TO DO: Give back a single figure: the number of lines in the entries below that contain "position".

GIVEN RECORDS START

(** X16.  Selective mode, from the inverse map to the fine nodes: a fine
    node whose coarse node has more than one member is drawn in a palette
    colour, and a fine node whose coarse node has at most one member is
    drawn in the neutral colour [nc]. *)
Theorem selective_fine_node_colors (opts : Options) (G_macro : Graph Macro)
    (forward_map : Dict.t Micro Macro) (inverse_map : Dict.t Macro (list Micro))
    (pos_micro : Dict.t Micro pos) (position : Dict.t Macro ndarray)
    (colors : Dict.t Macro color) (assigned : Dict.t Micro color) f c l :
  all_colorful opts = false ->
  Dict.wf inverse_map ->
  pos_macro inverse_map pos_micro = Ok position ->
  macro_colors_dict opts G_macro inverse_map (Dict.keys position) = Ok colors ->
  micro_colors_dict pos_micro forward_map colors = Ok assigned ->
  In f (Dict.keys pos_micro) ->
  Dict.get forward_map f = Some c ->
  Dict.get inverse_map c = Some l ->
  if (1 <? len l)%Z then exists r, Dict.get assigned f = Some (RGBA r)
  else Dict.get assigned f = Some (Named (nc opts)).
Proof.
  intros Hmode Hwf Hpos Hcolors Hassigned Hf Hc Hl.
  rewrite (pos_macro_keys pos_micro Hwf Hpos) in Hcolors.
  destruct (selective_run opts G_macro Hmode Hwf) as [colors' [Hrun [HF _]]].
  rewrite Hrun in Hcolors. injection Hcolors as ->.
  assert (Hkeys : Dict.keys colors = Dict.keys inverse_map)
    by (eapply painted_keys; exact HF).
  assert (Hwfc : Dict.wf colors) by (unfold Dict.wf; now rewrite Hkeys).
  unfold micro_colors_dict in Hassigned.
  destruct (@micro_colors_loop_cases forward_map colors (Dict.keys pos_micro) Dict.empty)
    as [[assigned' [Hrun' [Hin _]]]|[Hraise _]]; [|congruence].
  rewrite Hrun' in Hassigned. injection Hassigned as ->.
  destruct (Hin f Hf) as [c' [col [Hc' [Hcol Hget]]]].
  assert (c' = c) by congruence. subst c'.
  apply DictFacts.get_some_in in Hl.
  destruct (@Forall2_In_left _ _ _ _ _ (c, l) HF Hl) as [[c' col'] [Hinc [Hk Hpaint]]].
  simpl in Hk, Hpaint. subst c'.
  apply DictFacts.in_get in Hinc; [|exact Hwfc].
  assert (col' = col) by congruence. subst col'.
  destruct (1 <? len l)%Z.
  - destruct col as [name|r]; [discriminate|]. now exists r.
  - now subst col.
Qed.

End ColorEdgeCases.

(** ** The sizes of the coarse nodes *)

Lemma fold_left_Zmax (xs : list Z) : forall a : Z,
  (a <= fold_left Z.max xs a)%Z
  /\ Forall (fun x => (x <= fold_left Z.max xs a)%Z) xs
  /\ (fold_left Z.max xs a = a \/ In (fold_left Z.max xs a) xs).
Proof.
  induction xs as [|x xs IH]; intros a; cbn [fold_left].
  - split; [lia|]. split; [constructor | now left].
  - destruct (IH (Z.max a x)) as [Hle [Hall Hin]]. split; [lia|]. split.
    + constructor; [lia | exact Hall].
    + destruct Hin as [Heq|Hin]; [|right; now right].
      rewrite Heq. destruct (Z.max_spec a x) as [[_ ->]|[_ ->]]; [right; now left | now left].
Qed.

Lemma py_max_spec (xs : list Z) :
  xs <> [] ->
  exists m, py_max xs = Ok m /\ In m xs /\ Forall (fun x => (x <= m)%Z) xs.
Proof.
  destruct xs as [|x xs]; [congruence|]. intros _.
  destruct (fold_left_Zmax xs x) as [Hle [Hall Hin]].
  exists (fold_left Z.max xs x). split; [reflexivity|]. split.
  - destruct Hin as [->|Hin]; [now left | now right].
  - constructor; assumption.
Qed.

Lemma comprehension_ok {A B} (f : A -> result B) (P : A -> B -> Prop) (xs : list A) :
  (forall x, In x xs -> exists y, f x = Ok y /\ P x y) ->
  exists ys, comprehension f xs = Ok ys /\ Forall2 P xs ys.
Proof.
  induction xs as [|x xs IH]; intros Hall.
  - exists []. split; [reflexivity | constructor].
  - destruct (Hall x (or_introl eq_refl)) as [y [Hy HP]].
    destruct IH as [ys [Hys HF]]; [intros x' Hx'; apply Hall; now right|].
    exists (y :: ys). cbn [comprehension]. rewrite Hy, Hys. split; [reflexivity|].
    now constructor.
Qed.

GIVEN RECORDS END

WRITTEN SOLUTION: 3